### Work item
From the data below, repeat exactly the lines from the line with "Definition device_deadline : jsnum" to the line with "Throw _ => False", both included.

### Stored records
(* ===== verification/ClientOnlineProps.v ===== *)
(** * ClientOnlineProps: how long a device may stay offline

    Refresh and heartbeat on a token store, first against a dead network,
    then against any. *)

From S2P Require Import Prelude Errors JsNum JsArith Text Json Types Crypto TokenCodec Lic1 Lic2 Tokens EncryptedPkcs8Props KeyHierarchyProps TokenService Validate ValidateProps TokenProps ClientOnline.

(** ** A dead network *)

#[local] Instance dead_network : Network MemoryTokenStore := {| fetchImpl := fun _ _ _ => ret None |}.

Section Offline.
Context {KH : KeyHandles} (codecs : Codecs).

(** The store after a history of refresh calls, whatever they returned. *)
Definition after_calls (calls : list RefreshOptions) (s : MemoryTokenStore) : MemoryTokenStore :=
  fold_left (fun s opts => (client_refresh codecs opts s).2) calls s.

Definition past (deadline : jsnum) (opts : RefreshOptions) : bool := num_leb deadline (rf_nowSec opts).

(** When the deadline was first seen to have passed. *)
Definition first_past (deadline : jsnum) (calls : list RefreshOptions) : option jsnum :=
  rf_nowSec <$> List.find (past deadline) calls.

(** What a call at [opts] comes to offline, when the deadline was first seen
    past at [start]. *)
Definition offline_outcome (token : jsstr) (deadline : jsnum) (start : option jsnum) (opts : RefreshOptions)
  : res RefreshOutcome :=
  match start with
  | None => Ok (if past deadline opts then GraceEntered token (rf_nowSec opts) else NotDue token)
  | Some g =>
      if grace_over opts g then Throw clientErrors.graceExpired
      else Ok (if past deadline opts then GraceContinued token g else NotDue token)
  end.

Definition offline_store (token : jsstr) (start : option jsnum) : MemoryTokenStore := mkStored (Some token) start.

Lemma offline_call token deadline m opts start :
  peek codecs token = Ok m -> pk_forceOnlineAfter m = Some deadline ->
  num_ltb (num_of_Z 0) (grace_window opts) = true ->
  client_refresh codecs opts (offline_store token start)
  = (offline_outcome token deadline start opts,
     offline_store token (match start with
                          | Some g => Some g
                          | None => if past deadline opts then Some (rf_nowSec opts) else None
                          end)).
Proof.
  intros Hp Hf Hw. unfold client_refresh, bind. cbn [ts_read memory_token_store offline_store st_token st_graceStartSec].
  rewrite Hp. cbn [lift]. rewrite Hf, Hw. fold (past deadline opts).
  assert (Hz : num_leb (grace_window opts) (num_of_Z 0) = false).
  { unfold num_leb. rewrite Hw. by destruct (grace_window opts). }
  destruct start as [g|]; cbn [andb offline_outcome].
  - destruct (grace_over opts g) eqn:Eg; [done|]. rewrite bool_decide_false, andb_false_r by done.
    unfold try_catch, refresh_call, postJson, bind. cbn [fetchImpl dead_network ret throw].
    rewrite bool_decide_true by done. unfold handleUnreachable. rewrite Hz, Eg. by destruct (past deadline opts).
  - rewrite bool_decide_true, andb_true_r by done.
    destruct (past deadline opts) eqn:Ep; cbn [negb andb].
    + unfold try_catch, refresh_call, postJson, bind. cbn [fetchImpl dead_network ret throw].
      rewrite bool_decide_true by done. unfold handleUnreachable. by rewrite Hz.
    + destruct (shouldProactiveRefresh _ _ _ _); [|done].
      unfold try_catch, refresh_call, postJson, bind. cbn [negb fetchImpl dead_network ret throw].
      by rewrite bool_decide_true.
Qed.

Lemma after_calls_offline token deadline m calls start :
  peek codecs token = Ok m -> pk_forceOnlineAfter m = Some deadline ->
  Forall (fun opts => num_ltb (num_of_Z 0) (grace_window opts) = true) calls ->
  after_calls calls (offline_store token start)
  = offline_store token (match start with Some g => Some g | None => first_past deadline calls end).
Proof.
  intros Hp Hf Hall. revert start. induction Hall as [|opts calls Hw _ IH]; intros start; [by destruct start|].
  unfold after_calls in *. cbn [fold_left]. rewrite (offline_call token deadline m opts start) by done. cbn [snd].
  rewrite IH. unfold first_past. cbn [List.find]. f_equal. destruct start; [done|].
  by destruct (past deadline opts).
Qed.

End Offline.

(** ** Any network *)

(** A store that keeps what it is given. *)
Class TokenStoreLaws (W : Type) {TS : TokenStore W} : Type := {
  stored : W -> StoredTokenState;
  ts_read_law : forall w, ts_read w = (Ok (stored w), w);
  ts_write_law : forall s w, (ts_write s w).1 = Ok tt /\ stored (ts_write s w).2 = s;
  ts_clear_law : forall w, (ts_clear w).1 = Ok tt /\ stored (ts_clear w).2 = EMPTY_STATE
}.

Section AnyNetwork.
Context {W : Type} {TS : TokenStore W} {TL : TokenStoreLaws W} {NW : Network W}.

(** The heartbeat's call to the issuer; whatever else runs while it is under
    way is part of it. *)
Definition heartbeat_call (opts : HeartbeatOptions W) (token : jsstr) : prog W jsval :=
  postJson (given_or (hb_path opts) (js "/api/licensing/v1/heartbeat")) (plain [(js "token", JStr token)]) (hb_transport opts).

Lemma ts_write_run s w : exists w', ts_write s w = (Ok tt, w') /\ stored w' = s.
Proof. destruct (ts_write_law s w) as [H1 H2]. destruct (ts_write s w) as [r w']. cbn in *. subst r. by exists w'. Qed.

Lemma ts_clear_run w : exists w', ts_clear w = (Ok tt, w') /\ stored w' = EMPTY_STATE.
Proof. destruct (ts_clear_law w) as [H1 H2]. destruct (ts_clear w) as [r w']. cbn in *. subst r. by exists w'. Qed.

(** A heartbeat never clobbers a token it did not send. Whatever the
    issuer answers and whatever wrote to the store meanwhile, the tick returns;
    if the store holds another token by then, the store stays as it is; if it
    holds the same token, a success clears the grace marker, an answer that the
    license is revoked or suspended clears the store, and every other failure
    leaves it alone. *)
Theorem heartbeat_spares_new_token opts w token
    (Hquiet : hb_onError opts = None /\ hb_onSuccess opts = None) (Htoken : st_token (stored w) = Some token) :
  let '(answer, w1) := heartbeat_call opts token w in
  exists acknowledged w', tickOnce opts w = (Ok acknowledged, w')
    /\ (acknowledged = true <-> exists data, answer = Ok data)
    /\ (st_token (stored w1) <> Some token -> stored w' = stored w1)
    /\ (st_token (stored w1) = Some token ->
         stored w' = match answer with
                     | Ok _ => mkStored (Some token) None
                     | Throw e => if bool_decide (e = clientErrors.licenseRevoked)
                                     || bool_decide (e = clientErrors.licenseSuspended)
                                  then EMPTY_STATE else stored w1
                     end).
Proof.
  destruct Hquiet as [He Hs]. destruct (heartbeat_call opts token w) as [answer w1] eqn:Ec.
  unfold heartbeat_call in Ec. unfold tickOnce, bind at 1. rewrite ts_read_law, Htoken.
  unfold try_catch, tick_success, bind. rewrite Ec, He, Hs. cbn [notify]. destruct answer as [data|e].
  - rewrite ts_read_law, Htoken. destruct (decide (st_token (stored w1) = Some token)) as [Ht|Ht].
    + rewrite (bool_decide_true (_ = _)) by done. cbn [andb].
      destruct (bool_decide (st_graceStartSec (stored w1) <> None)) eqn:Eg.
      * destruct (ts_write_run (mkStored (st_token (stored w1)) None) w1) as (w2 & -> & Hw2).
        exists true, w2. split_and!; [done|naive_solver|done|]. intros _. by rewrite Hw2, Ht.
      * apply bool_decide_eq_false, dec_stable in Eg. exists true, w1. split_and!; [done|naive_solver|done|].
        intros _. destruct (stored w1). cbn in *. by subst.
    + rewrite (bool_decide_false (_ = _)) by done. exists true, w1. by split_and!; [|naive_solver|..].
  - destruct (bool_decide (e = clientErrors.licenseRevoked) || bool_decide (e = clientErrors.licenseSuspended)).
    + rewrite ts_read_law. destruct (decide (st_token (stored w1) = Some token)) as [Ht|Ht].
      * rewrite bool_decide_true by done. destruct (ts_clear_run w1) as (w2 & -> & Hw2).
        exists false, w2. by split_and!; [|naive_solver|..].
      * rewrite bool_decide_false by done. exists false, w1. by split_and!; [|naive_solver|..].
    + exists false, w1. by split_and!; [|naive_solver|..].
Qed.
End AnyNetwork.

(** ** A device with a token *)

Definition device_token : jsstr := ir_token issue_result.
Definition device_deadline : jsnum := num_of_Z 1767227400.
Definition device_refresh (n : Z) : RefreshOptions :=
  mkRefresh (mkTransport (js "https://issuer.example") []) (num_of_Z n) None None None.

Lemma peek_ok token (deadline : jsnum) :
  match peek default_codecs token with
  | Ok m => bool_decide (pk_forceOnlineAfter m = Some deadline) = true
  | Throw _ => False
  end -> exists m, peek default_codecs token = Ok m /\ pk_forceOnlineAfter m = Some deadline.
Proof. destruct (peek default_codecs token) as [m|]; [|done]. intros H%bool_decide_eq_true. by exists m. Qed.

Lemma device_peek : exists m, peek default_codecs device_token = Ok m /\ pk_forceOnlineAfter m = Some device_deadline.
Proof. apply peek_ok. vm_compute. reflexivity. Qed.


(** A network during whose call another refresh stores a new token. *)
#[local] Instance racing_network : Network MemoryTokenStore := {|
  fetchImpl := fun _ _ _ _ =>
    (Ok (Some (mkNetResponse 403 (Some (plain [(js "success", JBool false);
       (js "error", plain [(js "code", JStr (js "LicenseRevoked"))])])))), mkStored (Some (js "new")) None)
|}.

#[local, program] Instance memory_store_laws : TokenStoreLaws MemoryTokenStore := {| stored := fun s => s |}.
Next Obligation. done. Qed.
Next Obligation. done. Qed.
Next Obligation. done. Qed.

Definition device_heartbeat : HeartbeatOptions MemoryTokenStore :=
  mkHeartbeat (mkTransport (js "https://issuer.example") []) None None None None.

Lemma heartbeat_spares_new_token_witness :
  exists acknowledged, tickOnce device_heartbeat (mkStored (Some (js "old")) (Some (num_of_Z 5)))
                       = (Ok acknowledged, mkStored (Some (js "new")) None).
Proof.
  destruct (heartbeat_spares_new_token (TL := memory_store_laws) (NW := racing_network) device_heartbeat (mkStored (Some (js "old")) (Some (num_of_Z 5))) (js "old")
    (conj eq_refl eq_refl) eq_refl) as (acknowledged & w' & Hrun & _ & Hother & _).
  exists acknowledged. rewrite Hrun. f_equal. apply Hother. vm_compute. discriminate.
Defined.

(** ** The scheduler *)

(** How many ticks a history ended. *)
Fixpoint ticks_done (evs : list SchedulerEvent) : nat :=
  match evs with [] => 0 | TickDone :: evs' => S (ticks_done evs') | _ :: evs' => ticks_done evs' end.

Lemma ticks_from s evs s' n :
  sched_run s evs = Some (s', n) ->
  ((if sd_inflight s then 1 else 0) + n = ticks_done evs + (if sd_inflight s' then 1 else 0))%nat.
Proof.
  revert s s' n. induction evs as [|ev evs IH]; intros s s' n H; [injection H as <- <-; cbn; lia|].
  cbn in H. destruct (sched_step s ev) as [[s1 sent]|] eqn:Es; [|done].
  destruct (sched_run s1 evs) as [[s2 m]|] eqn:Er; [|done]. injection H as <- <-. apply IH in Er.
  destruct s as [[|] [|]]; destruct ev; cbn in Es; try discriminate Es; injection Es as <- <-; cbn in *; lia.
Qed.

(** Heartbeats never overlap: over any history of a new scheduler as many
    were sent as have ended, or one more, which is under way. *)
Theorem heartbeats_do_not_overlap evs s n :
  sched_run (mkScheduler false false) evs = Some (s, n) -> n = (ticks_done evs + (if sd_inflight s then 1 else 0))%nat.
Proof. intros H. by apply ticks_from in H. Qed.

(** A stopped scheduler sends nothing until it is started or asked to. *)
Theorem stopped_is_silent evs s s' n :
  sd_timer s = false -> Start ∉ evs -> TickNow ∉ evs -> sched_run s evs = Some (s', n) -> n = 0%nat.
Proof.
  revert s n. induction evs as [|ev evs IH]; intros s n Ht Hs Hn H; [by injection H|].
  apply not_elem_of_cons in Hs as [Hs Hs'], Hn as [Hn Hn'].
  cbn in H. destruct (sched_step s ev) as [[s1 sent]|] eqn:Es; [|done].
  destruct (sched_run s1 evs) as [[s2 m]|] eqn:Er; [|done]. injection H as <- <-.
  assert (sd_timer s1 = false /\ sent = false) as [Ht1 ->].
  { destruct s as [t [|]]; cbn in Ht; subst t; destruct ev; try done; cbn in Es; try discriminate Es; by injection Es as <- <-. }
  by rewrite (IH s1 m).
Qed.

(** A slow tick swallows the next; behind a stop the timer is quiet. *)
Example overlapping_tick :
  sched_run (mkScheduler false false) [Start; TimerFires; TimerFires; TickDone; TimerFires; Stop; TickDone]
  = Some (mkScheduler false false, 2%nat).
Proof. reflexivity. Qed.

### Task result
Definition device_deadline : jsnum := num_of_Z 1767227400.
Definition device_refresh (n : Z) : RefreshOptions :=
  mkRefresh (mkTransport (js "https://issuer.example") []) (num_of_Z n) None None None.

Lemma peek_ok token (deadline : jsnum) :
  match peek default_codecs token with
  | Ok m => bool_decide (pk_forceOnlineAfter m = Some deadline) = true
  | Throw _ => False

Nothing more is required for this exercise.